(* ===== verification/SiteStore.v ===== *)
(** Configuration versions, shared variable groups, environment groups and
    credentials ([internal/component], [environmentgroup], [credentials]:
    models and repository). *)
From stdpp Require Import base list strings gmap sorting.
From Stdlib Require Import ZArith Lia Ascii.
From S2P Require Import Prelude Common Gorm Json GoLib RunnerProto RunStore PipelineStore OrgStore.

Open Scope Z_scope.

(** * Models *)

Record ConfigSnapshot := mkConfigSnapshot {
  snap_ID : UUID; snap_ComponentID : UUID; snap_EnvironmentID : option UUID;
  snap_ScopeKey : string; snap_Version : Z; snap_Comment : string; snap_Snapshot : RawJSON;
  snap_CreatedBy : option string; snap_CreatedAt : Time }.
#[global] Instance ConfigSnapshot_eta : Eta ConfigSnapshot := fun r =>
  mkConfigSnapshot (snap_ID r) (snap_ComponentID r) (snap_EnvironmentID r) (snap_ScopeKey r)
    (snap_Version r) (snap_Comment r) (snap_Snapshot r) (snap_CreatedBy r) (snap_CreatedAt r).

#[global] Instance ConfigSnapshot_model : Model ConfigSnapshot := {|
  pk := snap_ID;
  created := fun id now r => r <| snap_ID := id |> <| snap_CreatedAt := stamp now (snap_CreatedAt r) |>;
  updated := fun _ r => r;
  alive := fun _ => true;
  deleted := fun _ _ => None;
  clash := fun x r => (snap_ComponentID x =? snap_ComponentID r) &&
    String.eqb (snap_ScopeKey x) (snap_ScopeKey r) && (snap_Version x =? snap_Version r);
|}.
#[global] Instance ConfigSnapshot_laws : ModelLaws ConfigSnapshot.
Proof. by split. Qed.

Record VariableGroup := mkVariableGroup {
  vg_ID : UUID; vg_OrgID : UUID; vg_Name : string; vg_Description : string;
  vg_Variables : RawJSON; vg_CreatedBy : string; vg_CreatedAt : Time; vg_UpdatedAt : Time }.
#[global] Instance VariableGroup_eta : Eta VariableGroup := fun r =>
  mkVariableGroup (vg_ID r) (vg_OrgID r) (vg_Name r) (vg_Description r) (vg_Variables r)
    (vg_CreatedBy r) (vg_CreatedAt r) (vg_UpdatedAt r).

#[global] Instance VariableGroup_model : Model VariableGroup := {|
  pk := vg_ID;
  created := fun id now r => r <| vg_ID := id |>
    <| vg_CreatedAt := stamp now (vg_CreatedAt r) |> <| vg_UpdatedAt := stamp now (vg_UpdatedAt r) |>;
  updated := fun now r => r <| vg_UpdatedAt := now |>;
  alive := fun _ => true;
  deleted := fun _ _ => None;
  (* the unique index carries the name only *)
  clash := fun x r => String.eqb (vg_Name x) (vg_Name r);
|}.
#[global] Instance VariableGroup_laws : ModelLaws VariableGroup.
Proof. by split. Qed.

Record ComponentVariableGroupBinding := mkComponentVariableGroupBinding {
  vb_ID : UUID; vb_ComponentID : UUID; vb_GroupID : UUID; vb_Priority : Z; vb_CreatedBy : string;
  vb_CreatedAt : Time }.
#[global] Instance ComponentVariableGroupBinding_eta : Eta ComponentVariableGroupBinding := fun r =>
  mkComponentVariableGroupBinding (vb_ID r) (vb_ComponentID r) (vb_GroupID r) (vb_Priority r)
    (vb_CreatedBy r) (vb_CreatedAt r).

#[global] Instance ComponentVariableGroupBinding_model : Model ComponentVariableGroupBinding := {|
  pk := vb_ID;
  created := fun id now r => r <| vb_ID := id |>
    <| vb_Priority := if vb_Priority r =? 0 then 100 else vb_Priority r |>
    <| vb_CreatedAt := stamp now (vb_CreatedAt r) |>;
  updated := fun _ r => r;
  alive := fun _ => true;
  deleted := fun _ _ => None;
  clash := fun x r => (vb_ComponentID x =? vb_ComponentID r) && (vb_GroupID x =? vb_GroupID r);
|}.
#[global] Instance ComponentVariableGroupBinding_laws : ModelLaws ComponentVariableGroupBinding.
Proof. by split. Qed.

Record EnvironmentGroup := mkEnvironmentGroup {
  eg_ID : UUID; eg_CreatedAt : Time; eg_UpdatedAt : Time; eg_ComponentID : UUID;
  eg_Name : string; eg_Description : string; eg_OrderIndex : Z }.
#[global] Instance EnvironmentGroup_eta : Eta EnvironmentGroup := fun r =>
  mkEnvironmentGroup (eg_ID r) (eg_CreatedAt r) (eg_UpdatedAt r) (eg_ComponentID r) (eg_Name r)
    (eg_Description r) (eg_OrderIndex r).

#[global] Instance EnvironmentGroup_model : Model EnvironmentGroup := {|
  pk := eg_ID;
  created := fun id now r => r <| eg_ID := id |>
    <| eg_CreatedAt := stamp now (eg_CreatedAt r) |> <| eg_UpdatedAt := stamp now (eg_UpdatedAt r) |>;
  updated := fun now r => r <| eg_UpdatedAt := now |>;
  alive := fun _ => true;
  deleted := fun _ _ => None;
  clash := fun _ _ => false;
|}.
#[global] Instance EnvironmentGroup_laws : ModelLaws EnvironmentGroup.
Proof. by split. Qed.

Record Credential := mkCredential {
  cred_ID : UUID; cred_CreatedAt : Time; cred_UpdatedAt : Time; cred_DeletedAt : option Time;
  cred_Name : string; cred_Type : string; cred_Scope : string; cred_ScopeID : string;
  cred_Value : string }.
#[global] Instance Credential_eta : Eta Credential := fun r =>
  mkCredential (cred_ID r) (cred_CreatedAt r) (cred_UpdatedAt r) (cred_DeletedAt r) (cred_Name r)
    (cred_Type r) (cred_Scope r) (cred_ScopeID r) (cred_Value r).

#[global] Instance Credential_model : Model Credential := {|
  pk := cred_ID;
  created := fun id now r => r <| cred_ID := id |>
    <| cred_CreatedAt := stamp now (cred_CreatedAt r) |>
    <| cred_UpdatedAt := stamp now (cred_UpdatedAt r) |>;
  updated := fun now r => r <| cred_UpdatedAt := now |>;
  alive := fun r => live (cred_DeletedAt r);
  deleted := fun now r => Some (r <| cred_DeletedAt := Some now |>);
  clash := fun _ _ => false;
|}.
#[global] Instance Credential_laws : ModelLaws Credential.
Proof. by split. Qed.

(** * Repositories *)

Module ConfigSnapshotRepository.
Section Repo.
Context `{G : Gorm}.

Definition in_scope (componentID : UUID) (scopeKey : string) (s : ConfigSnapshot) : bool :=
  (snap_ComponentID s =? componentID) && String.eqb (snap_ScopeKey s) scopeKey.

Definition newest (componentID : UUID) (scopeKey : string) : Query ConfigSnapshot :=
  Order [fun s => - snap_Version s] (Where (in_scope componentID scopeKey)).

Definition LatestVersion (componentID : UUID) (scopeKey : string) : M (Table ConfigSnapshot) (Result Z) :=
  let* r := db_First (newest componentID scopeKey) in
  ret (match r with
       | Ok row => Ok (snap_Version row)
       | Err e => if bool_decide (e = ErrRecordNotFound) then Ok 0 else Err e
       end).

Definition Create (now : Time) (s : ConfigSnapshot) : M (Table ConfigSnapshot) (Result ConfigSnapshot) :=
  db_Create now s.

Definition List (componentID : UUID) (scopeKey : string) (limit : Z)
  : M (Table ConfigSnapshot) (Result (list ConfigSnapshot)) :=
  db_Find (LimitQ limit (newest componentID scopeKey)).

Definition GetByVersion (componentID : UUID) (scopeKey : string) (version : Z)
  : M (Table ConfigSnapshot) (Result ConfigSnapshot) :=
  db_First (Where (fun s => in_scope componentID scopeKey s && (snap_Version s =? version))).

(** The row lock is the transaction's. *)
Definition LockLatest (componentID : UUID) (scopeKey : string) : M (Table ConfigSnapshot) (Result Z) :=
  try* rows := db_Find (LimitQ 1 (newest componentID scopeKey)) in
  ret (Ok (match rows with row :: _ => snap_Version row | [] => 0 end)).
End Repo.
End ConfigSnapshotRepository.

Module VariableGroupRepository.
Section Repo.
Context `{G : Gorm}.

(** In the database's collation order of the names. *)
Definition ListByOrg (orgID : UUID) : M (Table VariableGroup) (Result (list VariableGroup)) :=
  db_Find (Where (fun g => vg_OrgID g =? orgID)).

Definition Get (id : UUID) : M (Table VariableGroup) (Result VariableGroup) :=
  db_First (Where (fun g => vg_ID g =? id)).

Definition Create (now : Time) (g : VariableGroup) : M (Table VariableGroup) (Result VariableGroup) :=
  db_Create now g.
Definition Update (now : Time) (g : VariableGroup) : M (Table VariableGroup) (Result VariableGroup) :=
  db_Save now g.

Definition ListBindings (componentID : UUID)
  : M (Table ComponentVariableGroupBinding) (Result (list ComponentVariableGroupBinding)) :=
  db_Find (Order [vb_Priority] (Where (fun b => vb_ComponentID b =? componentID))).

Definition CreateBinding (now : Time) (b : ComponentVariableGroupBinding)
  : M (Table ComponentVariableGroupBinding) (Result ComponentVariableGroupBinding) := db_Create now b.

Definition DeleteBinding (now : Time) (id : UUID)
  : M (Table ComponentVariableGroupBinding) (Result Z) := db_Delete now (fun b => vb_ID b =? id).
End Repo.
End VariableGroupRepository.

Module EnvironmentGroupRepository.
Section Repo.
Context `{G : Gorm}.

Definition FindByComponent (componentID : UUID) (p : Pagination)
  : M (Table EnvironmentGroup) (Result (list EnvironmentGroup * Z)) :=
  Repository_List p (Order [eg_OrderIndex; eg_CreatedAt] (Where (fun g => eg_ComponentID g =? componentID))).

Definition CountEnvironments (groupID : UUID) : M (Table Environment) (Result Z) :=
  db_Count (fun e => bool_decide (env_GroupID e = Some groupID)).
End Repo.
End EnvironmentGroupRepository.

Module CredentialRepository.
Definition ListByScope `{G : Gorm} (scope scopeID : string) (p : Pagination)
  : M (Table Credential) (Result (list Credential * Z)) :=
  Repository_List p (Where (fun c =>
    (empty_string scope || String.eqb (cred_Scope c) scope) &&
    (empty_string scopeID || String.eqb (cred_ScopeID c) scopeID))).
End CredentialRepository.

> **Assignment**
Across the material above, how many lines include the word "From"? Respond with nothing but the number.

> **Solution to the problem**
3